Figure 3

Sensitivity of cells to metformin is dependent on the capacity to engage in aerobic glycolysis. (A-B) Total respiration is presented as fold change upon metformin treatment (0.5mM) from untreated conditions. (C-D) The mitochondrial coupling status represents coupled and uncoupled respiration as a fraction of total mitochondrial respiration, for both untreated and treated conditions. (E-F) Glucose consumption, (G-H) lactate production and (I-J) live cell counts of cells treated with metformin (5 mM) for either 24 or 48 hours are represented as a fold change from untreated conditions. (K) Mitochondrial respiration of MCF7 cells grown in glucose or galactose media in the presence of ddH₂0 (control) or metformin (0.5 mM) for 24 hours. Data are normalized to the respiration rate of MCF7 cells in the presence of glucose without metformin. (L) The fractions of mitochondrial respiration devoted to coupled and uncoupled respiration were calculated as in C-D. (M) Live cell counts for MCF7 cells cultured in galactose media with treatment of metformin (0.5 or 5.0 mM) for periods of 24, 48 and 72 hours, are represented as a fold change from untreated conditions.
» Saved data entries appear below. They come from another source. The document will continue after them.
Lemma two_regions_wf : Forall wf_arena two_regions.
Proof.
  constructor; [|constructor; [|constructor]];
    unfold wf_arena, NULL; rewrite UINTPTR_MOD_eq; simpl; lia.
Qed.

Lemma C3_first_fit_witness :
  0 < 4 < UINTPTR_MOD /\ 0 < 128 < UINTPTR_MOD /\
  Forall wf_arena two_regions /\ Forall wf_arena (Arena_init 1000) /\
  Forall (fun m => _alloc_size m - _size m < conv_size 4)
    [mkArena 1000 5000 16 16] /\
  conv_size 4 <= _alloc_size (mkArena 7000 6000 2 16)
                 - _size (mkArena 7000 6000 2 16) /\
  Forall (fun m => _alloc_size m - _size m < conv_size 128) two_regions /\
  Forall (fun m => _alloc_size m - _size m < conv_size 4) (Arena_init 1000) /\
  (* the full head is skipped and the second struct serves the request *)
  Arena_alloc 16 8000 9000 two_regions 4 =
    (wrap (6000 + SIZEOF_UINTPTR * 2),
     [mkArena 1000 5000 16 16; mkArena 7000 6000 (2 + conv_size 4) 16]) /\
  (* no struct has room and the tail has a buffer *)
  (let '(p, c') := Arena_alloc 16 8000 9000 two_regions 128 in
   (p, c') = (NULL, two_regions)
   \/ (p = 8000 /\ p <> NULL /\ _region (mkArena 7000 6000 2 16) <> NULL /\
       exists nn, c' = two_regions ++ [nn] /\ _region nn = 8000 /\
         _size nn = conv_size 128)
   \/ (p = 8000 /\ p <> NULL /\ _region (mkArena 7000 6000 2 16) = NULL /\
       exists n', c' = [mkArena 1000 5000 16 16] ++ [n'] /\ _self n' = 7000 /\
         _region n' = 8000 /\ _size n' = conv_size 128)) /\
  (* no struct has room and the tail is the blank head *)
  (let '(p, c') := Arena_alloc 16 8000 9000 (Arena_init 1000) 4 in
   (p, c') = (NULL, Arena_init 1000)
   \/ (p = 8000 /\ p <> NULL /\ _region (Arena_init_node 1000) <> NULL /\
       exists nn, c' = Arena_init 1000 ++ [nn] /\ _region nn = 8000 /\
         _size nn = conv_size 4)
   \/ (p = 8000 /\ p <> NULL /\ _region (Arena_init_node 1000) = NULL /\
       exists n', c' = [] ++ [n'] /\ _self n' = 1000 /\
         _region n' = 8000 /\ _size n' = conv_size 4)).
Proof.
  assert (H1 : 0 < 4 < UINTPTR_MOD) by (rewrite UINTPTR_MOD_eq; lia).
  assert (H2 : 0 < 128 < UINTPTR_MOD) by (rewrite UINTPTR_MOD_eq; lia).
  assert (H3 : Forall wf_arena (Arena_init 1000)).
  { constructor; [|constructor].
    unfold wf_arena, NULL. rewrite UINTPTR_MOD_eq. simpl. lia. }
  assert (H4 : Forall (fun m => _alloc_size m - _size m < conv_size 4)
                 [mkArena 1000 5000 16 16])
    by (repeat constructor).
  assert (H5 : conv_size 4 <= _alloc_size (mkArena 7000 6000 2 16)
                 - _size (mkArena 7000 6000 2 16))
    by (vm_compute; discriminate).
  assert (H6 : Forall (fun m => _alloc_size m - _size m < conv_size 128)
                 two_regions)
    by (repeat constructor).
  assert (H7 : Forall (fun m => _alloc_size m - _size m < conv_size 4)
                 (Arena_init 1000))
    by (repeat constructor).
  pose proof two_regions_wf as H0.
  do 8 (split; [assumption|]).
  split; [|split].
  - exact (proj1 (C3_first_fit 16 8000 9000 two_regions 4 H1 two_regions_wf)
             [mkArena 1000 5000 16 16] (mkArena 7000 6000 2 16) [] eq_refl
             H4 H5).
  - exact (proj2 (C3_first_fit 16 8000 9000 two_regions 128 H2 two_regions_wf)
             [mkArena 1000 5000 16 16] (mkArena 7000 6000 2 16) eq_refl H6).
  - exact (proj2 (C3_first_fit 16 8000 9000 (Arena_init 1000) 4 H1 H3)
             [] (Arena_init_node 1000) eq_refl H7).
Defined.

Lemma C4_growth_capacity_witness :
  0 < 16 < UINTPTR_MOD /\ 0 < 128 < UINTPTR_MOD /\ one_region <> [] /\
  Forall (fun n => fits (conv_size 128) n = false) one_region /\
  (forall p c', Arena_alloc 16 6000 7000 one_region 128 = (p, c') ->
     p <> NULL ->
     exists pre nn k, c' = pre ++ [nn] /\ _region nn = p /\ 0 <= k /\
       _alloc_size nn = 16 * 2 ^ k /\
       conv_size 128 <= _alloc_size nn /\
       (forall j, 0 <= j -> conv_size 128 <= 16 * 2 ^ j ->
          _alloc_size nn <= 16 * 2 ^ j)).
Proof.
  assert (H1 : 0 < 16 < UINTPTR_MOD) by (rewrite UINTPTR_MOD_eq; lia).
  assert (H2 : 0 < 128 < UINTPTR_MOD) by (rewrite UINTPTR_MOD_eq; lia).
  assert (H3 : one_region <> []) by discriminate.
  assert (H4 : Forall (fun n => fits (conv_size 128) n = false) one_region)
    by (repeat constructor).
  repeat (split; [assumption|]).
  exact (proj1 (C4_growth_capacity 16 6000 7000 one_region 128 H1 H2 H3 H4)).
Defined.

Lemma C5_failure_leaves_arena_witness :
  0 < 16 < UINTPTR_MOD /\ 128 <> 0 /\ one_region <> [] /\
  Forall (fun n => fits (conv_size 128) n = false) one_region /\
  Arena_alloc 16 NULL 7000 one_region 128 = (NULL, one_region).
Proof.
  assert (H1 : 0 < 16 < UINTPTR_MOD) by (rewrite UINTPTR_MOD_eq; lia).
  assert (H2 : 128 <> 0) by lia.
  assert (H3 : one_region <> []) by discriminate.
  assert (H4 : Forall (fun n => fits (conv_size 128) n = false) one_region)
    by (repeat constructor).
  repeat (split; [assumption|]).
  exact (C5_failure_leaves_arena 16 NULL 7000 one_region 128 H1 H2 H3 H4
           (or_intror (or_introl eq_refl))).
Defined.

Lemma C7_single_region_advances_witness :
  0 < 60 < UINTPTR_MOD /\ Forall wf_arena one_region /\
  (let s := conv_size 60 in
   let '(p, c') := Arena_alloc 16 6000 7000 one_region 60 in
   (p, c') = (NULL, one_region)
   \/ (exists pre n post, one_region = pre ++ n :: post /\
         p = wrap (_region n + SIZEOF_UINTPTR * _size n) /\
         c' = pre ++ mkArena (_self n) (_region n) (_size n + s)
                       (_alloc_size n) :: post)
   \/ (exists pre n nc, one_region = pre ++ [n] /\ _region n = NULL /\
         _size n = 0 /\ p = 6000 /\ p <> NULL /\
         c' = pre ++ [mkArena (_self n) 6000 (_size n + s) nc])
   \/ (exists pre n nn, one_region = pre ++ [n] /\ _region n <> NULL /\
         p = 6000 /\ p <> NULL /\
         c' = one_region ++ [nn] /\ _size nn = s /\
         _next one_region (length pre) = NULL /\
         _next c' (length pre) = _self nn)).
Proof.
  assert (H1 : 0 < 60 < UINTPTR_MOD) by (rewrite UINTPTR_MOD_eq; lia).
  split; [exact H1|]. split; [exact one_region_wf|].
  exact (C7_single_region_advances 16 6000 7000 one_region 60 H1 one_region_wf).
Defined.

(** ** Further properties of [Arena_alloc], [Arena_reset] and [Arena_free] *)

Lemma keeps_struct_refl (l : chain) : Forall2 keeps_struct l l.
Proof.
  induction l as [|n l IH]; constructor; [|exact IH].
  split; [reflexivity|]. intros _. split; reflexivity.
Qed.

Lemma alloc_walk_keeps (def_size m_region m_arena s : Z) (c : chain) :
  exists c1 extra,
    snd (alloc_walk def_size m_region m_arena s c) = c1 ++ extra /\
    Forall2 keeps_struct c c1 /\ (length extra <= 1)%nat.
Proof.
  induction c as [|n rest IH].
  - exists [], []. repeat split; [constructor|simpl; lia].
  - rewrite alloc_walk_cons.
    destruct ((match rest with [] => true | _ => false end) || fits s n)
      eqn:Hstop.
    + destruct (fits s n) eqn:Hf.
      * exists (snd (alloc_fast s n) :: rest), []. simpl.
        rewrite app_nil_r. split; [reflexivity|]. split; [|lia].
        constructor; [|apply keeps_struct_refl].
        split; [reflexivity|]. intros _. split; reflexivity.
      * rewrite orb_false_r in Hstop.
        destruct rest; [|discriminate]. clear Hstop.
        unfold alloc_grow.
        destruct (new_capacity_for def_size s) as [nc|].
        2:{ exists [n], []. repeat split; [apply keeps_struct_refl|simpl; lia]. }
        destruct (m_region =? NULL).
        { exists [n], []. repeat split; [apply keeps_struct_refl|simpl; lia]. }
        destruct (_region n =? NULL) eqn:Hr; simpl.
        -- exists [mkArena (_self n) m_region (wrap (_size n + s)) nc], [].
           repeat split; [|simpl; lia]. constructor; [|constructor].
           split; [reflexivity|]. intros Hn.
           apply Z.eqb_eq in Hr. contradiction.
        -- destruct (m_arena =? NULL).
           ++ exists [n], []. repeat split; [apply keeps_struct_refl|simpl; lia].
           ++ eexists [n], [_]. repeat split; [apply keeps_struct_refl|simpl; lia].
    + destruct IH as (c1 & extra & E & H1 & H2).
      destruct (alloc_walk def_size m_region m_arena s rest) as [mem rest'].
      simpl in E |- *. subst rest'.
      exists (n :: c1), extra. repeat split; [|assumption].
      constructor; [|assumption].
      split; [reflexivity|]. intros _. split; reflexivity.
Qed.

Lemma Arena_alloc_keeps (def_size m_region m_arena : Z)
    (c : chain) (size : Z) :
  exists c1 extra,
    snd (Arena_alloc def_size m_region m_arena c size) = c1 ++ extra /\
    Forall2 keeps_struct c c1 /\ (length extra <= 1)%nat.
Proof.
  unfold Arena_alloc. destruct (size =? 0).
  - exists c, []. rewrite app_nil_r.
    repeat split; [apply keeps_struct_refl|simpl; lia].
  - apply alloc_walk_keeps.
Qed.

(** [Arena_alloc] never removes, reorders or moves a struct of the chain,
    and never replaces the buffer or the capacity of a struct that has a
    buffer; it adds at most one struct, at the end. *)
Theorem Arena_alloc_keeps_structs (def_size m_region m_arena : Z)
    (c : chain) (size : Z) :
  exists c1 extra,
    snd (Arena_alloc def_size m_region m_arena c size) = c1 ++ extra /\
    Forall2 keeps_struct c c1 /\ (length extra <= 1)%nat.
Proof. apply Arena_alloc_keeps. Qed.

Lemma total_used_app (l1 l2 : chain) :
  total_used (l1 ++ l2) = total_used l1 + total_used l2.
Proof.
  induction l1 as [|n l1 IH]; simpl; [reflexivity|]. rewrite IH. ring.
Qed.

(** On a well-formed chain, an allocation either leaves the chain as it
    is or raises the total number of units in use by exactly the
    converted size [(size >> 2) + 1]. *)
Theorem Arena_alloc_total_used (def_size m_region m_arena : Z)
    (c : chain) (size : Z) :
  0 < size < UINTPTR_MOD -> Forall wf_arena c ->
  let c' := snd (Arena_alloc def_size m_region m_arena c size) in
  c' = c \/ total_used c' = total_used c + conv_size size.
Proof.
  intros Hs Hwf. pose proof (conv_size_range size ltac:(lia)) as Hcs.
  pose proof UINTPTR_MOD_eq as HM.
  change (2 ^ 62) with 4611686018427387904 in Hcs.
  unfold Arena_alloc.
  replace (size =? 0) with false by (symmetry; apply Z.eqb_neq; lia).
  destruct (first_fit_split (conv_size size) c)
    as [Hno|(pre & n & post & -> & Hpre & Hn)].
  - destruct c as [|m l] using rev_ind; [left; reflexivity|]. clear IHl.
    pose proof Hwf as Hwf'.
    apply Forall_app in Hwf' as [_ Hwn].
    inversion Hwn as [|x l' [Hn0 [Hn1 Hn2]] _]; subst.
    rewrite (alloc_walk_grow _ _ _ _ _ _ Hno). simpl snd.
    unfold alloc_grow.
    destruct (new_capacity_for def_size (conv_size size)) as [nc|];
      [|left; reflexivity].
    destruct (m_region =? NULL); [left; reflexivity|].
    destruct (_region m =? NULL) eqn:Hr; simpl.
    + right. rewrite !total_used_app. apply Z.eqb_eq in Hr. specialize (Hn2 Hr).
      simpl. rewrite wrap_small by lia. lia.
    + destruct (m_arena =? NULL); [left; reflexivity|].
      right. rewrite !total_used_app. simpl. rewrite wrap_small by lia. lia.
  - apply Forall_app in Hwf as [_ Hwn].
    inversion Hwn as [|x l [Hn0 [Hn1 _]] _]; subst.
    rewrite (alloc_walk_fast _ _ _ _ _ _ _ Hpre Hn). simpl snd.
    rewrite fits_wf in Hn by lia. apply Z.leb_le in Hn.
    right. rewrite !total_used_app. simpl.
    rewrite wrap_small by lia. lia.
Qed.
For (A-D), Data are presented as means ± SEM. n = 4, where *P <0.05, Student’s t- test. For (E-J,L,M), data are presented as means ± SEM. n = 3, # and *P <0.05, Student’s t- test, where * represents a significant change from untreated conditions and # represents a significant change between indicated cell lines. For (K), data are presented as means ± SEM. n = 3, # and *P <0.05, Student’s t- test, where * represents a significant change from the respiration rate of MCF7 cells in the presence of glucose without metformin, while # represents a significant change from the respiration rate of MCF7 cells in the presence of galactose without metformin.